For the past 45 years, shareholders of Embakasi Ranching Company have been waiting for title deeds.
The ranch was founded in 1975 by Mzee Jomo Kenyatta in partnership with the Kiambu politician, the late Njenga Karume, and Nairobi politician, the late Muhuri Muchiri, among others.
The company has been plagued by leadership wrangles triggered by competing interests among loyalists of the three. The Government has been caught up in the turf wars, forcing it to resort to divide-and-rule tactics to have its agenda in the ranch succeed.
SEE ALSO: ODM bags plum committees posts after Jubilee concedes
“These interests are the origin of our problems. Those who say they are from the Kenyatta (side) are in a fierce competition with those from Karume’s circle. And former allies of Muchiri have formed parallel leadership structures and are calling themselves the peasants’ voice in the ranch,” says shareholder Mwaura wa Hinga, 84, from Kiambu County.
Initially dealing in dairy and horticultural agribusiness, the company was transformed into a land buying outfit by 1980. A share qualified a member to get a quarter acre for between Sh4,000 and Sh7,000.
By 1990, a resolution had been passed that each share would attract a bonus plot, hence the more shares one had, the more the parcels of land one would get.
In recent years, the ranch has run into allegations of fraud, shady dealings and leadership wrangles. So shareholders were elated when in January 2018 President Uhuru Kenyatta announced that he had set for himself a deadline of February 1, 2018 to dissolve the company and issue title deeds.
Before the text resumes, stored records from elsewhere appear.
Lemma append_wf m tx res m' : store_wf m → append m tx = Some (res, m') → store_wf m'.
Proof.
  intros Hwf Ha. destruct (append_cases m tx Hwf) as [Hst [[e He]|Hok]]; [congruence|].
  destruct Hok as (outcome & s' & previous & Hap & Hwf' & Hext & Hstate & Hadm & _).
  rewrite Hap in Ha. injection Ha as <- <-. destruct Hwf as [Hsess Hgr Honce].
  destruct (admit_ok _ _ _ _ _ _ Hadm) as (Hshape & _ & Hids & _).
  unfold validate_global_grant_ids in Hids. apply check_grant_ids_ok in Hids as [Hnd Hfresh].
  assert (∀ id s g, ms_sessions m !! id = Some s → g ∈ issued_ids (sd_grant_journal s) →
    g ∈ issued_ids (tx_grant_entries tx) → False) as Hdisj.
  { intros id s g Hs Hg Hnew. apply Hfresh in Hnew as [_ Hnew].
    apply orb_false_iff in Hnew as [Hnew _]. bool_prop. by eapply Hnew, elem_of_known. }
  set (old := default stored_default (ms_sessions m !! tx_session_id tx)) in *.
  assert (∀ g, g ∈ issued_ids (sd_grant_journal old) →
    ∃ s, ms_sessions m !! tx_session_id tx = Some s ∧ g ∈ issued_ids (sd_grant_journal s)) as Hold.
  { intros g. unfold old. destruct (ms_sessions m !! tx_session_id tx); [eauto|].
    intros Hg. by apply elem_of_nil in Hg. }
  destruct Hext as (Hr & Hap' & Hj).
  assert (∀ id s g, ms_sessions m !! id = Some s → g ∈ issued_ids (sd_grant_journal s) →
    g ∈ issued_ids (sd_grant_journal s') → id = tx_session_id tx) as Hcross.
  { intros id s g Hs Hg. rewrite Hj, issued_ids_app. intros [Hg'|Hg']%elem_of_app.
    - apply Hold in Hg' as (s0 & Hs0 & Hg'). by eapply (Hgr _ _ s s0 g).
    - exfalso. by eapply Hdisj. }
  split; simpl.
  - intros id s [[<- <-]|[_ Hs]]%lookup_insert_Some; [|by apply Hsess].
    split; [done|]. eexists. split; [done|].
    eapply (extended_session_id tx old s'); [done|done|done| |done].
    intros e He. unfold old in He. destruct (ms_sessions m !! tx_session_id tx) as [s0|] eqn:Hs0.
    + destruct (Hsess _ _ Hs0) as (Hw0 & st0 & Hst0 & Hid0). by eapply stored_session_ids.
    + by apply elem_of_nil in He.
  - intros id1 id2 s1 s2 g [[<- <-]|[Hn1 H1]]%lookup_insert_Some
      [[<- <-]|[Hn2 H2]]%lookup_insert_Some Hg1 Hg2; [done| | |by eapply Hgr].
    + by symmetry; eapply Hcross.
    + by eapply Hcross.
  - intros id s [[<- <-]|[_ Hs]]%lookup_insert_Some; [|by eapply Honce].
    rewrite Hj, issued_ids_app. apply NoDup_app. split_and!; [|intros g Hg Hn|done].
    + unfold old. destruct (ms_sessions m !! tx_session_id tx) as [s0|] eqn:Hs0;
        [by eapply Honce|constructor].
    + apply Hold in Hg as (s0 & Hs0 & Hg). by eapply Hdisj.
Qed.

Lemma reachable_store_wf m : reachable_store m → store_wf m.
Proof.
  induction 1 as [|m tx res m' _ IH Ha|m id name res m' _ IH Hn].
  - split; simpl; intros *; by rewrite lookup_empty.
  - by eapply append_wf.
  - unfold set_session_name in Hn. destruct (ms_sessions m !! id); simplify_eq; [|done].
    by destruct IH; split.
Qed.

(** ** A sample store *)

Module StoreSample.

Definition creation : AppendTransaction :=
  mk_AppendTransaction (mk_id 1) None Sample.approved_log None [] [].
Definition next_turn : AppendTransaction :=
  mk_AppendTransaction (mk_id 1) (Some (SessionSequence_new 6))
    [Sample.envelope 7 (Some Sample.trunk) Sample.started] None [] [].

(** The store and the outcome of an append; unchanged where it panics. *)
Definition after (m : InMemorySessionStore) (tx : AppendTransaction) : InMemorySessionStore :=
  match append m tx with Some (_, m') => m' | None => m end.
Definition accepted (m : InMemorySessionStore) (tx : AppendTransaction) : bool :=
  match append m tx with Some (Ok _, _) => true | _ => false end.

Definition created : InMemorySessionStore := after store_new creation.
Definition stored : StoredSession :=
  default stored_default (ms_sessions created !! (mk_id 1 : SessionId)).
(* ===== verification/Archive.v ===== *)
(** * Session archives and the session catalog

    [crates/tea-session/src/archive.rs]: the interchange form of one session, its
    validation, its import as one transaction, and its JSON.
    [crates/tea-session/src/catalog.rs] and [memory.rs]: display names and the
    listing of the stored sessions.  The derived serializers of approval and
    grant entries, and the texts of errors, are parameters. *)

From S2P Require Import Prelude Utf8 Protocol Policy Validation RecordCodec SessionState.
From S2P Require Import Reducer Artifact Store.
Local Open Scope tea_scope.

(** ** Archives ([archive.rs]) *)

Definition CURRENT_ARCHIVE_FORMAT_VERSION : N := 1.
Definition MAX_ARCHIVE_BYTES : N := 67108864.
Definition MAX_ARCHIVE_ENTRIES : N := 100000.

Record SessionArchive : Set := mk_SessionArchive {
  sa_format_version : N;
  sa_session_id : SessionId;
  sa_records : list RecordEnvelope;
  sa_approval_artifacts : list ApprovalArtifactEntry;
  sa_grant_journal : list GrantJournalEntry
}.

(** The text of malformed JSON is its failure. *)
Inductive SessionArchiveError : Set :=
| UnsupportedFormatVersion (version : N)
| ArchiveOutOfBounds
| ArchiveMalformed (failure : JsonFailure)
| ArchiveSessionMismatch
| ArchiveRecord (error : RecordDecodeError)
| ArchiveReplay (error : SessionReplayError)
| ArchiveArtifact (error : ArtifactValidationError).

(** [SessionArchiveError::store_code]. *)
Definition archive_store_code (e : SessionArchiveError) : SessionStoreErrorCode :=
  match e with
  | UnsupportedFormatVersion _
  | ArchiveRecord (RecordUnsupportedVersion _ | RecordUnsupportedType _) => UnsupportedSchemaVersion
  | ArchiveReplay error => replay_store_code error
  | ArchiveArtifact error => artifact_store_code error
  | ArchiveOutOfBounds | ArchiveMalformed _ | ArchiveSessionMismatch | ArchiveRecord _ =>
      InvalidRecordCode
  end.

(** [SessionArchive::validate]; [None] is a panic of the reducer. *)
Definition archive_validate (a : SessionArchive) : option (Result SessionArchiveError unit) :=
  if negb (sa_format_version a =? CURRENT_ARCHIVE_FORMAT_VERSION)%N
  then Some (Err (UnsupportedFormatVersion (sa_format_version a)))
  else if existsb (λ record, negb (bool_decide (env_session_id record = sa_session_id a)))
            (sa_records a)
  then Some (Err ArchiveSessionMismatch)
  else match replay (sa_records a) with
       | None => None
       | Some (Err e) => Some (Err (ArchiveReplay e))
       | Some (Ok _) =>
           match artifacts_apply (sa_session_id a) (sa_records a) (sa_records a)
                   (sa_approval_artifacts a) (sa_grant_journal a) artifacts_default with
           | None => None
           | Some (applied, _) => Some (map_err ArchiveArtifact applied)
           end
       end.

(** A collection over the bound. *)
Definition archive_over_bound {A B C} (records : list A) (approvals : list B) (grants : list C) : bool :=
  (MAX_ARCHIVE_ENTRIES <? list_len records)%N || (MAX_ARCHIVE_ENTRIES <? list_len approvals)%N
  || (MAX_ARCHIVE_ENTRIES <? list_len grants)%N.

Definition archive_new (session_id : SessionId) (records : list RecordEnvelope)
    (approval_artifacts : list ApprovalArtifactEntry) (grant_journal : list GrantJournalEntry)
    : option (Result SessionArchiveError SessionArchive) :=
  if archive_over_bound records approval_artifacts grant_journal
  then Some (Err ArchiveOutOfBounds)
  else
    let archive := mk_SessionArchive CURRENT_ARCHIVE_FORMAT_VERSION session_id records
                     approval_artifacts grant_journal in
    (λ validated, try? validated in Ok archive) <$> archive_validate archive.

(** [SessionArchive::from_snapshot]. *)
Definition archive_from_snapshot (s : SessionSnapshot)
    : option (Result SessionArchiveError SessionArchive) :=
  archive_new (st_session_id (sn_state s)) (sn_records s) (sn_approval_artifacts s)
    (sn_grant_journal s).

(** The transaction an archive is imported as. *)
Definition archive_transaction (a : SessionArchive) : AppendTransaction :=
  mk_AppendTransaction (sa_session_id a) None (sa_records a) (Some 0%N)
    (sa_approval_artifacts a) (sa_grant_journal a).

(** [From<SessionArchiveError> for SessionStoreError]. *)
Definition from_archive_error (text : SessionArchiveError → string) (e : SessionArchiveError)
    : SessionStoreError := store_error (archive_store_code e) (text e).

(** [SessionArchive::import_into] the in-memory store. *)
Definition import_into (text : SessionArchiveError → string) (a : SessionArchive)
    (store : InMemorySessionStore)
    : option (Result SessionStoreError AppendOutcome * InMemorySessionStore) :=
  match archive_validate a with
  | None => None
  | Some (Err e) => Some (Err (from_archive_error text e), store)
  | Some (Ok _) => append store (archive_transaction a)
  end.

(** ** Archive JSON *)

(** The derived serializers of the journal entries, the JSON parser, and the
    text of a value that is not an archive. *)
Class ArchiveSerde : Type := {
  approval_serialize : ApprovalArtifactEntry → Result string Value;
  approval_deserialize : Value → option ApprovalArtifactEntry;
  grant_serialize : GrantJournalEntry → Result string Value;
  grant_deserialize : Value → option GrantJournalEntry;
  json_read : string → Result string JsonInput;
  archive_error : Value → string
}.

Record RawSessionArchive : Set := mk_RawSessionArchive {
  ra_format_version : N;
  ra_session_id : SessionId;
  ra_records : list Value;
  ra_approval_artifacts : list ApprovalArtifactEntry;
  ra_grant_journal : list GrantJournalEntry
}.

Definition U32_MAX : N := 4294967295.

Definition decode_u32 (v : Value) : option N :=
  match v with
  | JNumber (PosInt n) => if (n <=? U32_MAX)%N then Some n else None
  | _ => None
  end.

(** A [Vec] of decoded elements. *)
Definition decode_vec {A} (decode : Value → option A) (v : Value) : option (list A) :=
  match v with JArray values => mapM decode values | _ => None end.

(** An absent field with [serde(default)] is empty. *)
Definition decode_default {A} (decode : Value → option A) (v : option Value) : option (list A) :=
  match v with None => Some [] | Some v => decode_vec decode v end.

Section json.
Context `{Codec, UuidText, TimestampText, RecordSerde, ArchiveSerde}.

(** The derived serializer of [SessionArchive], its keys in order. *)
Definition archive_serialize (a : SessionArchive) : Result RecordFailure Value :=
  let? records := result_map envelope_serialize (sa_records a) in
  let? approvals := map_err RecordSerdeText
                      (result_map approval_serialize (sa_approval_artifacts a)) in
  let? grants := map_err RecordSerdeText (result_map grant_serialize (sa_grant_journal a)) in
  Ok (JObject [("approvalArtifacts"%string, JArray approvals);
               ("formatVersion"%string, JNumber (PosInt (sa_format_version a)));
               ("grantJournal"%string, JArray grants);
               ("records"%string, JArray records);
               ("sessionId"%string, JString (show_protocol_id (sa_session_id a)))]).

(** The fields of [RawSessionArchive], in the order they are declared. *)
Definition raw_fields (format_version session_id records approvals grants : option Value)
    : option RawSessionArchive :=
  format_version ← format_version ≫= decode_u32;
  session_id ← session_id ≫= decode_id;
  records ← records ≫= decode_vec Some;
  approvals ← decode_default approval_deserialize approvals;
  grants ← decode_default grant_deserialize grants;
  Some (mk_RawSessionArchive format_version session_id records approvals grants).

(** The derived deserializer of [RawSessionArchive]: an object, whose unknown
    keys are ignored, or the sequence of its fields. *)
Definition raw_deserialize (v : Value) : option RawSessionArchive :=
  match v with
  | JObject _ => raw_fields (json_get v "formatVersion") (json_get v "sessionId")
                   (json_get v "records") (json_get v "approvalArtifacts")
                   (json_get v "grantJournal")
  | JArray values =>
      if (length values <=? 5)%nat
      then raw_fields (values !! 0) (values !! 1) (values !! 2) (values !! 3) (values !! 4)
      else None
  | _ => None
  end.

(** [SessionArchive::decode_value]. *)
Definition archive_decode_value (v : Value) : option (Result SessionArchiveError SessionArchive) :=
  match raw_deserialize v with
  | None => Some (Err (ArchiveMalformed (JsonText (archive_error v))))
  | Some raw =>
      if negb (ra_format_version raw =? CURRENT_ARCHIVE_FORMAT_VERSION)%N
      then Some (Err (UnsupportedFormatVersion (ra_format_version raw)))
      else if archive_over_bound (ra_records raw) (ra_approval_artifacts raw) (ra_grant_journal raw)
      then Some (Err ArchiveOutOfBounds)
      else match result_map record_decode_value (ra_records raw) with
           | Err e => Some (Err (ArchiveRecord e))
           | Ok records => archive_new (ra_session_id raw) records (ra_approval_artifacts raw)
                             (ra_grant_journal raw)
           end
  end.

(** [SessionArchive::decode_json]. *)
Definition archive_decode_json (input : string)
    : option (Result SessionArchiveError SessionArchive) :=
  if (MAX_ARCHIVE_BYTES <? str_len input)%N then Some (Err ArchiveOutOfBounds)
  else match map_err JsonText (json_read input) with
       | Err e => Some (Err (ArchiveMalformed e))
       | Ok tokens =>
           match unique_value tokens with
           | Err e => Some (Err (ArchiveMalformed e))
           | Ok v => archive_decode_value v
           end
       end.
End json.

(** ** The catalog ([catalog.rs], [memory.rs]) *)

Definition MAX_SESSION_NAME_BYTES : N := 256.

Inductive SessionNameError : Set := NameEmpty | NameTooLong | NameControlCharacter.

(** [SessionName::new]. *)
Definition session_name_new (value : string) : Result SessionNameError SessionName :=
  let value := trim_chars (chars value) in
  try? ensure (negb (is_empty value)) NameEmpty in
  try? ensure (N.of_nat (chars_len value) <=? MAX_SESSION_NAME_BYTES)%N NameTooLong in
  try? ensure (negb (existsb is_control value)) NameControlCharacter in
  Ok (mk_SessionName (string_of_chars value)).

Record SessionCatalogEntry : Set := mk_SessionCatalogEntry {
  ce_session_id : SessionId;
  ce_name : option SessionName;
  ce_updated_at : ProtocolTimestamp;
  ce_profile_id : ProfileId;
  ce_model : option ModelRef;
  ce_message_count : nat;
  ce_pending_approval_count : nat
}.

Definition catalog_entry (s : SessionSnapshot) (name : option SessionName)
    : Result SessionStoreError SessionCatalogEntry :=
  let state := sn_state s in
  let? updated_at := ok_or (env_timestamp <$> last (sn_records s))
                       (store_error InvalidRecordCode "stored session has no durable records") in
  Ok (mk_SessionCatalogEntry (st_session_id state) name updated_at
        (cfg_profile_id (st_configuration state)) (cfg_model (st_configuration state))
        (length (st_messages state)) (size (st_pending_approvals state))).

(** Latest first, then by id. *)
Definition catalog_leb (left right : SessionCatalogEntry) : bool :=
  lex_leb (Z.compare (as_utc (ce_updated_at right)) (as_utc (ce_updated_at left)))
    (session_key_leb (ce_session_id left) (ce_session_id right)).

Definition sort_catalog (entries : list SessionCatalogEntry) : list SessionCatalogEntry :=
  stable_sort catalog_leb entries.

Fixpoint catalog_entries (names : gmap SessionId SessionName)
    (sessions : list (SessionId * StoredSession))
    : option (Result SessionStoreError (list SessionCatalogEntry)) :=
  match sessions with
  | [] => Some (Ok [])
  | (session_id, stored) :: sessions =>
      match snapshot stored with
      | None => None
      | Some s =>
          match catalog_entry s (names !! session_id) with
          | Err e => Some (Err e)
          | Ok entry => (λ entries, let? entries := entries in Ok (entry :: entries)) <$>
                          catalog_entries names sessions
          end
      end
  end.

(** [InMemorySessionStore::list_sessions]. *)
Definition list_sessions (store : InMemorySessionStore)
    : option (Result SessionStoreError (list SessionCatalogEntry)) :=
  (λ entries, let? entries := entries in Ok (sort_catalog entries)) <$>
    catalog_entries (ms_names store) (btree_entries session_key_leb (ms_sessions store)).
Lemma import_admitted in_use :
  NoDup (issued_ids (sd_grant_journal s)) →
  (∀ g, g ∈ issued_ids (sd_grant_journal s) → in_use g = false) →
  admit_transaction (archive_transaction archive_of) stored_default false in_use =
    Ok (None, sd_journal_revision s).
Proof.
  intros Hnd Hfresh. unfold admit_transaction.
  pose proof stored_records_nonempty as Hne.
  assert (validate_transaction_shape (archive_transaction archive_of) = Ok tt) as ->.
  { unfold validate_transaction_shape. simpl.
    assert (is_empty (sd_records s) = false) as -> by by destruct (sd_records s).
    assert (forallb (λ record, bool_decide (env_session_id record = st_session_id state))
              (sd_records s) = true) as ->; [|done].
    apply forallb_forall. intros e He%list_elem_of_In. apply bool_decide_eq_true.
    by eapply stored_session_ids. }
  assert (validate_expectation None (archive_transaction archive_of) = Ok tt) as ->.
  { unfold validate_expectation. simpl.
    pose proof (reachable_log_wf _ _ (sdw_reducer _ Hwf) Hstate) as [Hlog _].
    rewrite (sdw_records _ Hwf) in Hlog. destruct (sd_records s) as [|e l]; [done|].
    pose proof (rwf_sequence _ _ _ (Hlog 0 e eq_refl)) as Hseq. simpl.
    unfold result_bind, ok_or. rewrite bool_decide_eq_true_2; [done|].
    destruct (env_sequence e). simpl in Hseq. by rewrite Hseq. }
  assert (validate_global_grant_ids None (sd_grant_journal s) in_use = Ok tt) as Hids.
  { apply check_grant_ids_run; [done|]. intros g Hg. split; [set_solver|]. by rewrite Hfresh. }
  simpl. rewrite Hids. unfold entry_count. rewrite (sdw_revision _ Hwf).
  unfold result_bind, ok_or, ensure. simpl.
  rewrite andb_false_r. simpl.
  assert (checked_add_u64 0 (sd_journal_revision s) = Some (sd_journal_revision s)) as ->; [|done].
  pose proof (sdw_revision _ Hwf) as Hrev. apply checked_add_Some in Hrev as [-> Hle].
  apply checked_add_Some. lia.
Qed.

Lemma import_applied in_use :
  NoDup (issued_ids (sd_grant_journal s)) →
  (∀ g, g ∈ issued_ids (sd_grant_journal s) → in_use g = false) →
  apply_transaction_in_place (archive_transaction archive_of) stored_default false in_use =
    Some (Ok (mk_AppendOutcome None (st_tail_sequence state) state (sd_journal_revision s)), s).
Proof.
  intros Hnd Hfresh. unfold apply_transaction_in_place. rewrite import_admitted by done.
  assert (apply_records reducer_new (sd_records s) = Some (Ok tt, sd_reducer s)) as Hrun.
  { apply apply_records_accept; [apply reachable_new|]. rewrite <- (sdw_records _ Hwf).
    apply reachable_replayed, Hwf. }
  unfold archivable in Harch. simpl. rewrite Hrun, Harch, Hstate. by destruct s.
Qed.
End import.

(** C30: an archive restores its session: any session of a reachable store
    within the archive bounds is exported, and importing the archive into any
    store that holds neither the session nor a grant it issued accepts the whole
    session as one transaction and stores exactly what was exported: records,
    journals, derived authorization state, revision and reducer. *)
Theorem archive_restores_session text m id s :
  reachable_store m → ms_sessions m !! id = Some s →
  archive_over_bound (sd_records s) (sd_approval_artifacts s) (sd_grant_journal s) = false →
  ∃ exported archive, load m id = Some (Ok exported) ∧
    archive_from_snapshot exported = Some (Ok archive) ∧
    ∀ m', ms_sessions m' !! id = None →
      (∀ g, g ∈ issued_ids (sd_grant_journal s) → g ∉ known_grant_ids (ms_sessions m')) →
      ∃ outcome, import_into text archive m' = Some (Ok outcome,
          mk_InMemorySessionStore (<[id := s]> (ms_sessions m')) (ms_names m')) ∧
        ao_state outcome = sn_state exported.
Proof.
  intros Hm Hs Hbound. pose proof (reachable_store_wf _ Hm) as Hstore.
  destruct (mw_sessions _ Hstore _ _ Hs) as (Hwf & state & Hstate & <-).
  pose proof (reachable_store_archivable _ Hm _ _ Hs) as Harch.
  pose proof (archive_of_valid s state Hwf Hstate Harch) as Hvalid.
  eexists _, (archive_of s state). unfold load, snapshot. rewrite Hs, Hstate. split; [done|].
  split.
  { unfold archive_from_snapshot, archive_new. simpl. rewrite Hbound.
    unfold archive_of in Hvalid. by rewrite Hvalid. }
  intros m' Hnone Hfresh. unfold import_into. rewrite Hvalid. unfold append. simpl.
  rewrite Hnone. simpl. rewrite import_applied; [|done..| |].
  - simpl. by eexists.
  - by eapply mw_grants_once.
  - intros g Hg. apply bool_decide_eq_false. by apply Hfresh.
Qed.

(** A session whose approval issued a grant that was then revoked. *)
Definition sample_source : InMemorySessionStore :=
  StoreSample.after StoreSample.granted StoreSample.revoking.
Definition sample_session : StoredSession :=
  default stored_default (ms_sessions sample_source !! (mk_id 1 : SessionId)).

Lemma sample_source_reachable : reachable_store sample_source.
Proof. apply after_reachable, after_reachable, reachable_store_new. Qed.

Lemma archive_restores_session_witness :
  length (sd_records sample_session) = 7 ∧ length (sd_grant_journal sample_session) = 2 ∧
  ∃ exported archive, load sample_source (mk_id 1) = Some (Ok exported) ∧
    archive_from_snapshot exported = Some (Ok archive) ∧
    ∃ outcome, import_into (λ _, "archive"%string) archive store_new = Some (Ok outcome,
      mk_InMemorySessionStore {[mk_id 1 := sample_session]} ∅).
Proof.
  split; [by vm_compute|]. split; [by vm_compute|].
  destruct (archive_restores_session (λ _, "archive"%string) sample_source (mk_id 1) sample_session)
    as (exported & archive & Hload & Hexport & Himport).
  - apply sample_source_reachable.
  - by vm_compute.
  - by vm_compute.
  - exists exported, archive. split; [done|]. split; [done|].
    destruct (Himport store_new) as (outcome & Hok & _);
      [apply lookup_empty|intros g _; by vm_compute|].
    exists outcome. exact Hok.
Defined.

(** ** Archive JSON *)

Section json.
Context `{Codec, UuidText, TimestampText, RecordSerde, ArchiveSerde}.

(** The derived serializers of the journal entries agree with their
    deserializers and make values; the parser reads the text of a value. *)
Class LawfulArchiveSerde : Prop := {
  approval_serde_lawful e v : approval_serialize e = Ok v → value_wf v ∧ approval_deserialize v = Some e;
  grant_serde_lawful e v : grant_serialize e = Ok v → value_wf v ∧ grant_deserialize v = Some e
}.

Lemma serialized_values {E A} (serialize : A → Result E Value) (P : A → Value → Prop) l values :
  (∀ a v, a ∈ l → serialize a = Ok v → P a v) → result_map serialize l = Ok values →
  Forall2 P l values.
Proof.
  revert values. induction l as [|a l IH]; intros values HP; cbn [result_map].
  { intros [= <-]. constructor. }
  intros (v & Hv & (vs & Hvs & [= <-])%result_bind_ok)%result_bind_ok. constructor.
  - apply HP; [by left|done].
  - apply IH; [|done]. intros b w Hb. apply HP. by right.
Qed.

Lemma decode_values {A} (decode : Value → option A) l values :
  Forall2 (λ a v, decode v = Some a) l values → mapM decode values = Some l.
Proof. intros Hall. apply mapM_Some. by apply Forall2_flip. Qed.

Lemma decode_records l values :
  Forall2 (λ e v, record_decode_value v = Ok e) l values → result_map record_decode_value values = Ok l.
Proof. induction 1 as [|e v l values He _ IH]; [done|]. cbn [result_map]. by rewrite He, IH. Qed.

Lemma archive_value_wf {A B C} (l1 : list A) (l2 : list B) (l3 : list C) approvals grants records
    (P : B → Value → Prop) (Q : C → Value → Prop) version sid :
  Forall2 (λ _ v, value_wf v) l1 records → Forall2 (λ e v, value_wf v ∧ P e v) l2 approvals →
  Forall2 (λ e v, value_wf v ∧ Q e v) l3 grants →
  value_wf (JObject [("approvalArtifacts"%string, JArray approvals);
                     ("formatVersion"%string, JNumber (PosInt version));
                     ("grantJournal"%string, JArray grants);
                     ("records"%string, JArray records);
                     ("sessionId"%string, JString sid)]).
Proof.
  intros Hl1 Hl2 Hl3. apply value_wf_object. split.
  - by repeat first [apply SSorted_nil | apply Forall_nil; exact I | apply SSorted_cons
                    | apply Forall_cons; split; [reflexivity|]].
  - rewrite !Forall_cons, Forall_nil. cbn [snd]. rewrite !value_wf_array.
    split_and!; try done; clear -Hl1 Hl2 Hl3.
    + eapply Forall2_Forall_r; [exact Hl2|]. apply Forall_true. naive_solver.
    + eapply Forall2_Forall_r; [exact Hl3|]. apply Forall_true. naive_solver.
    + eapply Forall2_Forall_r; [exact Hl1|]. by apply Forall_true.
Qed.

Lemma raw_fields_run `{!LawfulUuidText} sid records approvals grants la lg :
  id_wf sid →
  Forall2 (λ e v, approval_deserialize v = Some e) la approvals ∧
  Forall2 (λ e v, grant_deserialize v = Some e) lg grants →
  raw_fields (Some (JNumber (PosInt CURRENT_ARCHIVE_FORMAT_VERSION)))
    (Some (JString (show_protocol_id sid))) (Some (JArray records)) (Some (JArray approvals))
    (Some (JArray grants)) =
  Some (mk_RawSessionArchive CURRENT_ARCHIVE_FORMAT_VERSION sid records la lg).
Proof.
  intros Hid [Ha Hg]. unfold raw_fields, decode_default, decode_vec.
  rewrite (decode_values _ _ _ Ha), (decode_values _ _ _ Hg).
  assert (mapM Some records = Some records) as Hr by (by apply decode_values, Forall_Forall2_diag, Forall_true).
  cbn [mbind option_bind]. rewrite decode_id_show by done. cbn [mbind option_bind].
  by rewrite Hr.
Qed.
SEE ALSO: Corona hits new high. Was it a gamble to reopen?
Almost two years later, that promised has not been fulfilled. “The president gave us hope. But he played with our well-being since as we continue waiting for these titles, most of us are dying and our plots are likely to be taken over by fraudsters all over this ranch,” says Mwaura Maringa, 78, a shareholder from Murang’a County.
As the Lands ministry agonises over how to actualise the president’s desire to give out title deeds to the plots, the company remains a battlefield as three camps wrestle to control it.
Two camps calling themselves Board of Directors have emerged. One, which the Government is working with, is led by Leah Nyokabi Mathenge.
The other camp, led by James Njoroge, is the one recognised by the registrar of companies. Njoroge says the whole process is flawed and should
be shelved until several demands are met. “We want a clean register of shareholders, a catalogue of all of our assets and liabilities prepared and the final list of those to be awarded title deeds published for transparency’s sake,” Njoroge tells Home & Away.
SEE ALSO: Poland votes in tight presidential election
“There is no goodwill at all in this titling programme and it should be brought to the attention of the president that the Lands ministry is misleading him on this issue,” he says.
He says the original shareholders’ register had 3,500 members: “It should be made public how those original shareholders grew to the current 35,000 primary and secondary shareholders. We should be made to understand how we gained 27,000 secondary shareholders.”
On her part, Ms Mathenge says she is comfortable with the register that has 35,000 shareholders.
In August last year, Lands Cabinet Secretary Farida Karoney, announced on Twitter that the Government was disbanding the ranch and commence issuance of title deeds but the move was quashed after it was questioned if she had powers to dissolve a privately-owned company.
She went quiet on the issue until recently when in newspaper adverts she announced commencement of a new vetting and verification procedure to pave the way for titling.
The resolve to solve the problems in the company seems to come sporadically before dying out just as fast. In 2004, the Commissioner of Lands, through a letter Ref 7082/V/Aug 19, 2004, directed the company to stop all land allocations in the area, citing “grave irregularities”.
In 2007, the Ministry of Lands, through a letter Ref LND9/20/vol11/59, issued an alert about “massive corruption in allocation of lands in the area, citing numerous complaints from shareholders”.
“The Lands ministry has not attempted to clean the shareholders’ register off fraudsters. It has come up with a list that blends the cons and the thieves with the genuine shareholders. The ministry has not even attempted to repossess grabbed public utility plots in the maps,” says Njoroge.
Another camp, led by Miriam Wanjiru, has urged the president to use his executive powers and de-register the company, use the Lands ministry shareholders’ register to award title deeds and disband the company, defining the catch-22 situation in the ranch that spells a longer wait for the titling process to be concluded any time soon.
But Lands Chief Administrative Secretary Gideon Mung’aro, who has been mandated to oversee the winding up of the ranching company, says the Government has been thoroughly scrutinising the register.
He says he has put in place teams comprising the ranch’s management, ministry officials, National Youth Service, Interior ministry officials and representatives of State House.